Il Pontificio Consiglio per la pastorale degli operatori sanitari si occupa di temi legati al mondo della salute e della medicina, rivolgendo un’attenzione particolare agli infermi e a coloro che operano nelle istituzioni sanitarie. “Raggiungere in pellegrinaggio la terra natale di uno dei Santi che ha dato impulso al carisma della carità e della misericordia verso gli infermi – aggiunge – sta a significare per il Pontificio Consiglio per gli operatori sanitari che l’impegno ad evangelizzare in questo ambito specifico della pastorale non è mai esaurito. Inoltre, ripercorrere le tappe storiche che hanno portato San Camillo ad essere lui stesso segnato, prima della conversione e poi durante tutta la sua vita, dal mistero del dolore, costituisce un richiamo a non limitare l’azione pastorale all’offrire consolazione e sostegno professionale agli ammalati, ma a riconoscerli loro stessi artefici e protagonisti di evangelizzazione, come ne dà testimonianza anche un giovane camilliano, il venerabile Nicola D’Onofrio, sepolto nel santuario di Bucchianico”.

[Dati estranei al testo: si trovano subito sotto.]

Lemma X7_witness :
  raises (Net_init 2 ("1.2.3.4" ++ "/") default_flags) OSError
  /\ (forall v, Net_init 2 ("/" ++ "1.2.3.4") default_flags <> Ret v).
Proof. apply (X7_empty_side_of_slash 0 "1.2.3.4" default_flags). reflexivity. Defined.

(** ** The renderings of a constructed Net *)

Lemma byte_widths (b : Z) :
  0 <= b < 256 ->
  String.length (rjust 3 " " (py_str b)) = 3%nat
  /\ String.length (format_int 8 2 b) = 8%nat
  /\ contains " " (format_int 8 2 b) = false
  /\ py_int_base 2 (format_int 8 2 b) = Some b.
Proof.
  intros Hb.
  pose proof (forall_byte
    (fun b => (String.length (rjust 3 " " (py_str b)) =? 3)%nat
              && (String.length (format_int 8 2 b) =? 8)%nat
              && negb (contains " " (format_int 8 2 b))
              && match py_int_base 2 (format_int 8 2 b) with
                 | Some v => v =? b
                 | None => false
                 end) ltac:(vm_compute; reflexivity) b Hb) as H.
  cbv beta in H. do 3 (apply andb_prop in H; destruct H as [H ?]).
  split; [now apply Nat.eqb_eq |]. split; [now apply Nat.eqb_eq |].
  split; [now apply negb_true_iff |].
  destruct (py_int_base 2 _) as [v |]; [| discriminate].
  f_equal. now apply Z.eqb_eq.
Qed.

Lemma length_join4 (sep a b c d : string) :
  String.length (join sep [a; b; c; d])
  = (String.length a + String.length b + String.length c + String.length d
     + 3 * String.length sep)%nat.
Proof. cbn [join]. rewrite !length_append. lia. Qed.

“Il pellegrinaggio a Bucchianico – spiega padre Augusto Chendi, sottosegretario al Pontificio Consiglio per la pastorale degli operatori sanitari – si iscrive nel solco della carità istituita da San Camillo, per trarre nuovo impulso nel servizio che questo dicastero della curia romana è chiamato ad esercitare nella Chiesa, promuovendo sia il bene reso al sofferente, sia il bene che, con la propria sofferenza, può essere testimoniato nella Chiesa e nel mondo”. “San Camillo – sottolinea ancora il sottosegretario al Pontificio Consiglio per la pastorale degli operatori sanitari – è l’iniziatore di una nova schola caritatis al servizio degli infermi, che si arricchisce e si incrementa della testimonianza di coloro che ne seguono ancora oggi le orme e si prodigano con professionalità e amore, sostenuti dalla fede, per il prossimo sofferente”.

Non a caso il Santo di Bucchianico è protettore degli operatori sanitari, degli ospedali e delle persone ammalate.